Today I’m trying an experiment with a group of students on my undergraduate Online Journalism module – a ‘Social Media Treasure Hunt’ on their patch: Birmingham.
The students are all reporters who will, next week, be reporting for the environmental news website Birmingham Recycled. Last week they set up their systems – RSS reader, Delicious, and Twitter – and this week they are setting up their blogs. They’ve already had the lecture about the theory – now comes the practice. But instead of the usual workshop-in-a-computer-room, I’m taking them into their community.
This year I’ve made a significant change to how I teach blogging. The focus is explicitly on social capital, and ideas of sharing their processes. So here’s what I wanted to do:
- Get them meeting people in person rather than virtually – a much more effective way of building social capital
- Get them away from a desk. It seems to me that most people approach online journalism as a deskbound job – actually, it opens up enormous opportunities for production on the move: moblogging, liveblogging, photoblogging (one student has already tried all 3 in one go).
- Get them to open their eyes, ears and noses. These students have spent 18 months learning how to be journalists – looking for angles, structuring a story. Now I’m asking them to unlearn some of that when they approach a blog: put out unfinished material; observations; raw material. Sharing – not processing. That can be a hard habit to get into.
Oh, and of course I want to make it fun and engaging. So…
The Social Media Treasure Hunt
At 9am this morning a group of around 15* 7 students will gather at Coffee Lounge in Birmingham city centre. They all have phones with web packages and/or laptops with wifi. I will make sure they are all set up with a blog, and are able to post to it from their phone or laptop.
They will then be given, in pairs:
- A map of wifi coverage in Birmingham
- A name
- The rules of the game
The rules of the game
- You have been given the name of a person with a social media presence in Birmingham (e.g. blogs, Twitter, Flickr, YouTube, Facebook etc.).
- You must find a way to contact that person, and arrange to meet them as soon as possible, today.
- When you meet them, you must find out about them – then ask them to name another person in Birmingham that they think it would be useful for you (as an environmental reporter) to meet. (If you are unable to meet any person, contact @paulbradshaw for a new name)

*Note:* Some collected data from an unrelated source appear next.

(** * sharaq: serve decision, fan-out materialisation, dedup guard,
    invalidation and storage reaper, embedded from the Go sources.

    Conventions of the embedding.
    - A Go [error] is its message ([string]); [nil] is [None].
    - A function with side effects takes the objects it mutates and returns
      their new values next to its result.
    - [go f(...)] does not run [f]: the spawning function returns the list of
      tasks it has spawned; the caller decides when to run them.
    - Ranging over a Go map and letting one goroutine per entry run gives no
      order.  A preset table is therefore an association list, read as "the
      entries in the order in which their branches finish"; statements
      quantify over all such lists, hence over all orders.
    - The branches of a fan-out have their own variables and are run one
      after the other.  The goroutines of [Guardian.HandleDelete] are the
      exception: they assign and read a variable of the handler, and are run
      step by step under every interleaving. *)

From Stdlib Require Import ZArith.
From stdpp Require Import gmap strings list fin_maps pretty.

Local Open Scope string_scope.
Local Open Scope list_scope.
Local Open Scope Z_scope.

(** ** Values shared by all components *)

Definition error := string.

Inductive result (A : Type) : Type :=
| Ok (a : A)
| Fail (e : error).
Arguments Ok {A} a.
Arguments Fail {A} e.

(** The line feed written by the [\n] of a Go format string. *)
Definition nl : string := String (Ascii.ascii_of_nat 10) "".

(** [net/url.URL], with the fields the handlers read. *)
Record URL := mkURL {
  Scheme : string;
  Host : string;
  Path : string;
  RawQuery : string
}.

(** [u.String()] for a URL with a host. *)
Definition URL_String (u : URL) : string :=
  (if String.eqb (Scheme u) "" then "" else Scheme u +:+ ":") +:+
  (if String.eqb (Host u) "" then "" else "//" +:+ Host u) +:+
  Path u +:+
  (if String.eqb (RawQuery u) "" then "" else "?" +:+ RawQuery u).

(** [net/http.Request]: the method and the parsed form. *)
Record Request := mkRequest {
  Method : string;
  Form : list (string * string)
}.

Fixpoint assoc (k : string) (l : list (string * string)) : option string :=
  match l with
  | [] => None
  | (k', v) :: l' => if String.eqb k k' then Some v else assoc k l'
  end.

(** [r.FormValue(key)]: the first value of [key], or the empty string. *)
Definition FormValue (r : Request) (key : string) : string :=
  default "" (assoc key (Form r)).

(** [transformer.Result]. *)
Record TransformResult := mkResult {
  Content : string;
  Size : Z;
  ContentType : string
}.

(** What the sources take from outside: the standard library's URL parser
    and HTTP client, the transformer, the S3 client, and the helpers of
    [internal/util] and [internal/urlcache].  Failures of the outside world
    are oracles on the arguments of the failing call. *)
Class Externals := {
  (** [url.Parse] *)
  url_Parse : string -> result URL;
  (** [util.GetTargetURL] and [util.GetPresetFromRequest] *)
  GetTargetURL : Request -> result URL;
  GetPresetFromRequest : Request -> result string;
  (** [urlcache.MakeCacheKey(v ...string)]: called with two and with three
      arguments in the sources, hence variadic. *)
  MakeCacheKey : list string -> string;
  (** [util.HashedPath(preset, urlstr)] *)
  HashedPath : string -> string -> string;
  (** [crc64Table], indexed by a byte *)
  crc64Table : Z -> Z;
  (** [Transformer.Transform(rule, url)] *)
  Transform : string -> string -> result TransformResult;
  (** [http.Head(url)]: a transport error, or the status code *)
  http_Head : string -> result Z;
  (** errors of [Bucket.PutReader(path, ...)] and [Bucket.Del(path)] *)
  s3_put_err : string -> option error;
  s3_del_err : string -> option error;
  (** I/O error of [io.Copy] into the file at the path *)
  fs_write_err : string -> option error
}.

(** ** [hash/crc64] *)

Module crc64.

Definition mask64 : Z := Z.ones 64.

(** [^crc] on a [uint64]. *)
Definition not64 (crc : Z) : Z := Z.lxor crc mask64.

Definition ISO : Z := 0xD800000000000000.

Definition table_step (poly crc : Z) : Z :=
  if Z.testbit crc 0 then Z.lxor (Z.shiftr crc 1) poly else Z.shiftr crc 1.

(** [crc64.MakeTable(poly)], entry [i]. *)
Definition MakeTable (poly : Z) (i : Z) : Z :=
  Nat.iter 8 (table_step poly) i.

Definition bytes_of (s : string) : list Z :=
  map (fun c => Z.of_N (Ascii.N_of_ascii c)) (String.list_ascii_of_string s).

(** [update]: [crc = tab[byte(crc)^v] ^ (crc >> 8)] for every byte. *)
Definition update (tab : Z -> Z) (crc : Z) (p : list Z) : Z :=
  not64 (fold_left
    (fun crc v => Z.lxor (tab (Z.lxor (Z.land crc 255) v)) (Z.shiftr crc 8))
    p (not64 crc)).

(** [h := crc64.New(tab); io.WriteString(h, s); h.Sum64()] *)
Definition Sum64 (tab : Z -> Z) (s : string) : Z := update tab 0 (bytes_of s).

End crc64.

(** ** [urlcache.URLCache], as the handlers use it *)

Module urlcache.

Definition Lookup (c : gmap string string) (key : string) : string :=
  default "" (c !! key).

Definition Set_ (c : gmap string string) (key value : string) : gmap string string :=
  <[key := value]> c.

- From the beginning of this process you must keep your eyes, ears and noses alert – and comment on what you see/hear/smell…
- …As you travel, you must generate as much content as possible on social media – tweet; take and upload pictures; bookmark webpages; record or stream video or audio; and of course: write blog posts containing all of the above. The purpose of this hunt is to share as much as possible – experiences, insights, opinions, questions – so that others can get to know the city – and you – through your senses.
- Tag everything that you do #bsmth (Birmingham Social Media Treasure Hunt) – and follow all the other material using that tag.
- You cannot ‘hunt’ a person who is already being – or has been – hunted by someone else.
- Points are awarded as follows:
- 100 points for meeting someone named;
- 50 points for meeting and finding out about someone else;
- 20 points for every blog post;
- 5 points for every other piece of valid* social media generated.
- *Material generated to ‘game’ the contest (e.g. flooding with meaningless material) will not be counted
Winners will receive a prize of non-monetary value…
So that’s the Social Media Treasure Hunt – I’ll blog about the results in due course. Meanwhile, you can of course follow the tag on social media…
*UPDATE: We had a couple inches of snow overnight, which disrupted transport (yeah, I know – just a couple of inches) and prevented around half of the students from taking part, so I adapted by starting a second meme, #snowbrum, for those who were housebound. This was overseen by Birmingham Recycled’s editor, Natalie Adcock, and I’ll blog about that in due course too.